Back in the summer of ’85, Adams’s nostalgic tale of his youth and his first rock band was a top-five hit: “I got my first real six-string/Bought it at the five-and-dime,” Adams sang in “Summer of ’69.” Most people believed that he was referring to the year 1969; this was partially because of the apostrophe in the song’s title, and partially because Adams was a clean-cut Canadian boy. If it had been a Prince song, there would have been less wholesome assumptions. But for anyone who did the math, the timeline was inescapable: Bryan Adams was only nine years old in the summer of 1969. This would have made him a tad young for the song’s narrative, where his pal Jody gets married—either he was the world’s most precocious third-grader or the title’s apostrophe was just a fig leaf. Years later, Adams finally confirmed the dirty-minded suspicions: “That song always surprised me. From its inception it was always exciting, so I’m glad everyone else got it. One thing people never got, though, was the song isn’t about the actual year 1969—it’s about making love à la sixty-nine!”
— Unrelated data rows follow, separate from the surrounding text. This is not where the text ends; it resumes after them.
(** * LoRA fine-tuning notebook (lora.ipynb): a shallow embedding

    The notebook is a sequential script over [datasets], [transformers],
    [peft], [evaluate], [torch] and [PIL].  Its own functions and cells are
    embedded below, each function under the name it has in the notebook.

    - Python dictionaries are finite maps ([gmap]); the task configuration
      map [config], whose iteration order matters, is an association list
      in insertion order, and the dictionaries in it are changed in place.
    - Integers are [Z] or [nat]; scores (logits, accuracy, learning rate,
      dropout) are exact rationals [Q], standing for the finite floating
      point values of a run.
    - Code that reads or changes global variables, prints or touches the
      file system is a function from worlds to worlds that may fail
      ([NB]); a Python exception is [None].
    - Of the libraries, what the properties below depend on is written out
      ([argmax], the accuracy metric, the parameter list of the ViT-base
      classifier, the wrapping done by [peft]); the rest is a class of
      uninterpreted operations ([Library]). *)

From Stdlib Require Import ZArith QArith Lia.
From stdpp Require Import base option list gmap strings fin_maps.

#[local] Open Scope string_scope.
#[local] Open Scope list_scope.
#[local] Open Scope nat_scope.

(** * Part I: the program *)

(** ** Data of the libraries, as far as the notebook looks into it *)

(** A [PIL] image: its mode ("L", "RGB", "RGBA", ...), its size and its
    band values. *)
Record Image := {
  mode   : string;
  width  : nat;
  height : nat;
  pixels : list Z;
}.
(** X21. [MimecastClient.request] terminates for every client, world,
    token endpoint and transport; it makes at most one request to the
    token endpoint and at most [max_retries + 1] calls of the transport
    (none when [max_retries] is negative), and keeps the base URL and the
    retry configuration of the client. *)
Theorem request_call_budget
    (env : Env) (aenv : AuthEnv) (method endpoint : string)
    (c : Client.MimecastClient) (cw : ClientWorld) :
  exists (res : Result Response) (c' : Client.MimecastClient) (cw' : ClientWorld),
    Client.request env aenv method endpoint (c, cw) = Some (res, (c', cw')) /\
    (token_requests cw <= token_requests cw' <= S (token_requests cw))%nat /\
    (sent (api cw) <= sent (api cw'))%nat /\
    Z.of_nat (sent (api cw')) - Z.of_nat (sent (api cw)) <=
      Z.max 0 (max_retries (Client.rate_limiter c) + 1) /\
    config_of (Client.rate_limiter c') = config_of (Client.rate_limiter c) /\
    Client.base_url c' = Client.base_url c.
Proof.
  unfold Client.request.
  assert (Hauth : exists res a1 cw1,
            Auth.get_auth_headers aenv (Client.auth c, cw) = (res, (a1, cw1)) /\
            (token_requests cw <= token_requests cw1 <= S (token_requests cw))%nat /\
            sent (api cw1) = sent (api cw)).
  { unfold Auth.get_auth_headers.
    destruct (Auth.token_is_stale (Client.auth c) cw) as [[|]|e];
      [|eexists _, _, _; split; [reflexivity|]; split; [lia|reflexivity]
       |eexists _, _, _; split; [reflexivity|]; split; [lia|reflexivity]].
    unfold Auth._get_access_token.
    destruct (token_reply aenv (token_requests cw)) as [what|tok n];
      [eexists _, _, _; split; [reflexivity|]; cbn; split; [lia|reflexivity]|].
    destruct (Time.timedelta_seconds (n - 300)) as [d|e];
      [|eexists _, _, _; split; [reflexivity|]; cbn; split; [lia|reflexivity]].
    destruct (Time.datetime_add _ d);
      eexists _, _, _; (split; [reflexivity|]); cbn; (split; [lia|reflexivity]). }
  destruct Hauth as (res & a1 & cw1 & Hauth & Htok & Hsent). rewrite Hauth.
  destruct res as [hd|e].
  2:{ eexists _, _, _. split; [reflexivity|]. cbn. rewrite Hsent.
      repeat split; try lia. }
  destruct (handle_request_run env method
              (Client.request_url (Client.base_url c) endpoint)
              (Client.rate_limiter (Client.with_auth c a1)) (api cw1))
    as (res & h' & w' & tr & Hrun & Hcfg & _ & Hle & Hcalls & _).
  rewrite Hrun. cbn [Client.with_auth Client.rate_limiter] in *.
  destruct res as [r|e].
  - destruct (Client.raise_for_status r);
      eexists _, _, _; (split; [reflexivity|]); cbn; rewrite <- Hsent;
      repeat split; auto; lia.
  - eexists _, _, _. split; [reflexivity|]. cbn. rewrite <- Hsent.
    repeat split; auto; lia.
Qed.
I knew Bob Dylan and Joan Baez were lovers —but somebody told me she also had a fling with John Lennon! Is that true?
With more caffeine, it might have been. On consecutive nights circa 1964, both Baez and the Beatles performed at the Red Rocks Amphitheatre in Denver, Colorado. Baez had finished her tour, so when the Beatles invited her to tag along with them, she joined their entourage for a few concerts. “I saw all the inner workings: how you climb into Volkswagen buses and then send the limousine out to be beaten to death by loving fans,” she said. After the tour, the Beatles ended up in a large mansion in L.A. “They’ve sent their people out to bring in groupies so they can pick who they’re gonna, you know, hang out with. And these poor girls, just sitting downstairs waiting to see whether they’re gonna be picked by somebody—they don’t talk, they don’t even knit. ” There weren’t enough bedrooms for everybody, so Lennon told Baez she could stay in his room.
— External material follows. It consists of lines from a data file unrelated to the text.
(** * Shallow embedding of the votingSim election core (election/system.py,
    election/fairness.py, election/utils.py) and proofs of its specification. *)

From Stdlib Require Import List Arith Lia ZArith QArith Bool Permutation.
From Stdlib Require Import Relations ListDec Lqa.
From Equations Require Import Equations.
Import ListNotations.
Open Scope nat_scope.

(** ** Data model *)

(** Candidates are opaque, totally ordered identifiers; we use [nat]. *)
Definition cand := nat.
(** A ballot is a Python list of candidates, most preferred first. *)
Definition ballot := list cand.

(** Python exceptions the core can raise. *)
Inductive exn := ValueError | IndexError | KeyError | TypeError | ZeroDivisionError.

(** A Python call either returns a value or raises. *)
Inductive res (A : Type) : Type :=
| Ok (a : A)
| Err (e : exn).
Arguments Ok {A} a.
Arguments Err {A} e.

Definition bind {A B} (m : res A) (k : A -> res B) : res B :=
  match m with Ok a => k a | Err e => Err e end.
Notation "x <- m ;; k" := (bind m (fun x => k))
  (at level 61, m at next level, right associativity).

Definition memb (x : cand) (l : list cand) : bool := existsb (Nat.eqb x) l.

(** [l[0]] *)
Definition head0 {A} (l : list A) : res A :=
  match l with x :: _ => Ok x | [] => Err IndexError end.

(** [l.index(x)]: first position of [x], ValueError when absent. *)
Fixpoint index (l : list cand) (x : cand) : res nat :=
  match l with
  | [] => Err ValueError
  | y :: r => if Nat.eqb y x then Ok 0 else (i <- index r x ;; Ok (S i))
  end.

(** ** Insertion-ordered dicts (Python dict / Counter / defaultdict) *)

(** [d[k] += v] on a dict with default value 0 (Counter, defaultdict(int)):
    a missing key is appended at the end, keeping insertion order. *)
Fixpoint dict_add {V} (add : V -> V -> V) (zero : V)
    (d : list (cand * V)) (k : cand) (v : V) : list (cand * V) :=
  match d with
  | [] => [(k, add zero v)]
  | (k', v') :: r =>
      if Nat.eqb k' k then (k', add v' v) :: r
      else (k', v') :: dict_add add zero r k v
  end.

(** [max(d, key=d.get)]: the first key of maximal value; ValueError on an
    empty dict. Python's max only replaces its candidate on a strictly
    greater value. *)
Definition max_key {V} (lt : V -> V -> bool) (d : list (cand * V)) : res cand :=
  match d with
  | [] => Err ValueError
  | (k, v) :: r =>
      Ok (fst (fold_left (fun acc kv => if lt (snd acc) (snd kv) then kv else acc)
                 r (k, v)))
  end.

(** [min(d, key=d.get)]: the first key of minimal value. *)
Definition min_key {V} (lt : V -> V -> bool) (d : list (cand * V)) : res cand :=
  match d with
  | [] => Err ValueError
  | (k, v) :: r =>
      Ok (fst (fold_left (fun acc kv => if lt (snd kv) (snd acc) then kv else acc)
                 r (k, v)))
  end.

(** ** election/utils.py *)

Fixpoint first_choices (ballots : list ballot) : res (list cand) :=
  match ballots with
  | [] => Ok []
  | b :: r => c <- head0 b ;; cs <- first_choices r ;; Ok (c :: cs)
  end.

(** [Counter(first_choices)]: counts in first-occurrence order. *)
Definition count_first_choices (ballots : list ballot) : res (list (cand * nat)) :=
  cs <- first_choices ballots ;;
  Ok (fold_left (fun d c => dict_add Nat.add 0 d c 1) cs []).

Definition remove_candidate (ballots : list ballot) (candidate : cand) : list ballot :=
  map (fun b => filter (fun c => negb (Nat.eqb c candidate)) b) ballots.

(** ** election/system.py: plurality, Borda, IRV *)

Definition plurality_winner (ballots : list ballot) : res (option cand) :=
  tally <- count_first_choices ballots ;;
  w <- max_key Nat.ltb tally ;;
  Ok (Some w).

(** The Borda score loop: [scores[candidate] += num_candidates - rank - 1]. *)
Fixpoint borda_ballot (m : Z) (rank : Z) (b : ballot) (scores : list (cand * Z))
  : list (cand * Z) :=
  match b with
  | [] => scores
  | c :: r => borda_ballot m (rank + 1)%Z r (dict_add Z.add 0%Z scores c (m - rank - 1)%Z)
  end.

Definition borda_scores (ballots : list ballot) : res (list (cand * Z)) :=
  b0 <- head0 ballots ;;
  let num_candidates := Z.of_nat (length b0) in
  Ok (fold_left (fun s b => borda_ballot num_candidates 0%Z b s) ballots []).

Definition borda_winner (ballots : list ballot) : res (option cand) :=
  scores <- borda_scores ballots ;;
  w <- max_key Z.ltb scores ;;
  Ok (Some w).

(** [sum(scores.values())] *)
Definition sum_scores (d : list (cand * Z)) : Z :=
  fold_right (fun kv s => (snd kv + s)%Z) 0%Z d.

Definition sum_values (d : list (cand * nat)) : nat := fold_right (fun kv s => snd kv + s) 0 d.

(** One iteration of the [while True] loop of [irv_winner]: either the loop
    returns ([inl]) or it continues with the pruned ballots ([inr]).
    [votes > total_votes / 2] is compared exactly as [2 * votes > total_votes]. *)
Definition irv_round (ballots_copy : list ballot)
  : res (option cand + list ballot) :=
  tally <- count_first_choices ballots_copy ;;
  let total_votes := sum_values tally in
  match find (fun kv => Nat.ltb total_votes (2 * snd kv)) tally with
  | Some (candidate, _) => Ok (inl (Some candidate))
  | None =>
      lowest <- min_key Nat.ltb tally ;;
      let ballots_copy' := remove_candidate ballots_copy lowest in
      b0 <- head0 ballots_copy' ;;
      if Nat.eqb (length b0) 1 then (c <- head0 b0 ;; Ok (inl (Some c)))
      else Ok (inr ballots_copy')
  end.

(** Runs at most [rounds] iterations of the loop; [None] when the loop is
    still running after them. *)
Fixpoint irv_loop (rounds : nat) (ballots_copy : list ballot)
  : option (res (option cand)) :=
  match rounds with
  | 0 => None
  | S k =>
      match irv_round ballots_copy with
      | Err e => Some (Err e)
      | Ok (inl w) => Some (Ok w)
      | Ok (inr b') => irv_loop k b'
      end
  end.

Definition total_len (ballots : list ballot) : nat :=
  fold_right (fun b s => length b + s) 0 ballots.

(** [irv_winner]: every round removes a first choice from the ballots, so the
    loop ends within [total_len ballots + 1] rounds (lemma [irv_loop_ends]
    below); the [None] branch is therefore never taken. *)
Definition irv_winner (ballots : list ballot) : res (option cand) :=
  match irv_loop (S (total_len ballots)) ballots with
  | Some r => r
  | None => Err ValueError
  end.

(** ** Head-to-head tallies: dicts keyed by ordered pairs *)

(** A dict keyed by ordered candidate pairs: its keys and its values. *)
Record pdict := { pd_keys : list (cand * cand); pd_val : cand -> cand -> nat }.

Definition pair_eqb (p q : cand * cand) : bool :=
  Nat.eqb (fst p) (fst q) && Nat.eqb (snd p) (snd q).

Definition pd_mem (d : pdict) (a b : cand) : bool := existsb (pair_eqb (a, b)) (pd_keys d).

Definition pd_empty : pdict := {| pd_keys := []; pd_val := fun _ _ => 0 |}.

(** [{(a,b): 0 for a in candidates for b in candidates if a != b}] *)
Definition pd_init (candidates : list cand) : pdict :=
  {| pd_keys := flat_map (fun a => flat_map (fun b => if Nat.eqb a b then [] else [(a, b)])
                                    candidates) candidates;
     pd_val := fun _ _ => 0 |}.

(** [d[(a,b)] += 1]: KeyError when [(a,b)] is not a key. *)
Definition pd_incr (d : pdict) (a b : cand) : res pdict :=
  if pd_mem d a b then
    Ok {| pd_keys := pd_keys d;
          pd_val := fun x y => if Nat.eqb x a && Nat.eqb y b then S (pd_val d x y)
                               else pd_val d x y |}
  else Err KeyError.

(** [d.get((a,b), dflt)] *)
Definition pd_get (d : pdict) (a b : cand) (dflt : nat) : nat :=
  if pd_mem d a b then pd_val d a b else dflt.

(** [d[(a,b)]] *)
Definition pd_getitem (d : pdict) (a b : cand) : res nat :=
  if pd_mem d a b then Ok (pd_val d a b) else Err KeyError.

(** [for b in ballot[i+1:]: d[(a,b)] += 1] *)
Fixpoint tally_after (d : pdict) (a : cand) (rest : list cand) : res pdict :=
  match rest with
  | [] => Ok d
  | b :: r => d' <- pd_incr d a b ;; tally_after d' a r
  end.

(** [for i, a in enumerate(ballot): for b in ballot[i+1:]: d[(a,b)] += 1] *)
Fixpoint tally_ballot (d : pdict) (bal : ballot) : res pdict :=
  match bal with
  | [] => Ok d
  | a :: r => d' <- tally_after d a r ;; tally_ballot d' r
  end.

(** [for ballot in ballots: ...] (the same loop in [pairwise_matrix] and in
    [ranked_pairs_winner]). *)
Fixpoint tally_ballots (d : pdict) (ballots : list ballot) : res pdict :=
  match ballots with
  | [] => Ok d
  | b :: r => d' <- tally_ballot d b ;; tally_ballots d' r
  end.

(** ** election/fairness.py: pairwise matrix and Condorcet winner *)

Definition pairwise_matrix (ballots : list ballot) : res pdict :=
  match ballots with
  | [] => Ok pd_empty
  | candidates :: _ => tally_ballots (pd_init candidates) ballots
  end.

Fixpoint insert_nat (x : nat) (l : list nat) : list nat :=
  match l with
  | [] => [x]
  | y :: r => if Nat.leb x y then x :: l else y :: insert_nat x r
  end.

(** [sorted(...)] on candidate identifiers. *)
Definition sort_nat (l : list nat) : list nat := fold_right insert_nat [] l.

Definition beats_all (matrix : pdict) (candidates : list cand) (c : cand) : bool :=
  forallb (fun other => Nat.eqb c other ||
             Nat.ltb (pd_get matrix other c 0) (pd_get matrix c other 0)) candidates.

Definition find_condorcet_winner (ballots : list ballot) : res (option cand) :=
  matrix <- pairwise_matrix ballots ;;
  match pd_keys matrix with
  | [] => Ok None
  | _ :: _ =>
      let candidates :=
        sort_nat (nodup Nat.eq_dec (flat_map (fun p => [fst p; snd p]) (pd_keys matrix))) in
      Ok (find (beats_all matrix candidates) candidates)
  end.

(** ** election/system.py: Ranked Pairs *)

(** [pairs]: [(a, b, margin)] for every ordered pair that [a] wins. *)
Definition victories (candidates : list cand) (pairwise : pdict) : list (cand * cand * nat) :=
  flat_map (fun a => flat_map (fun b =>
    if Nat.eqb a b then []
    else let a_over_b := pd_get pairwise a b 0 in
         let b_over_a := pd_get pairwise b a 0 in
         if Nat.ltb b_over_a a_over_b then [(a, b, a_over_b - b_over_a)] else [])
    candidates) candidates.

Definition margin (e : cand * cand * nat) : nat := snd e.

(** One step of a stable insertion sort on [key = -margin]. *)
Fixpoint insert_pair (e : cand * cand * nat) (l : list (cand * cand * nat))
  : list (cand * cand * nat) :=
  match l with
  | [] => [e]
  | e' :: r => if Nat.ltb (margin e') (margin e) then e :: l else e' :: insert_pair e r
  end.

(** [pairs.sort(key=lambda x: -x[2])]: Python's sort is stable. *)
Definition sort_pairs (pairs : list (cand * cand * nat)) : list (cand * cand * nat) :=
  fold_left (fun acc e => insert_pair e acc) pairs [].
“So I went to sleep and he came in, in the middle of the night,” Baez said. “And I think he felt compelled—’Well, I’ve asked her and she is a star and oh, dear ’—and he started coming on to me, very unenthusiastically. I said, ‘John, you know, I’m probably as tired as you are, and I don’t want you to feel you have to perform on my behalf.’ And he says [in Liverpudlian accent], ‘Oh, luvly! I mean, what a relief! Because you see, well, you might say I’ve already been fooked downstairs.’ So we had a good laugh and went to sleep.”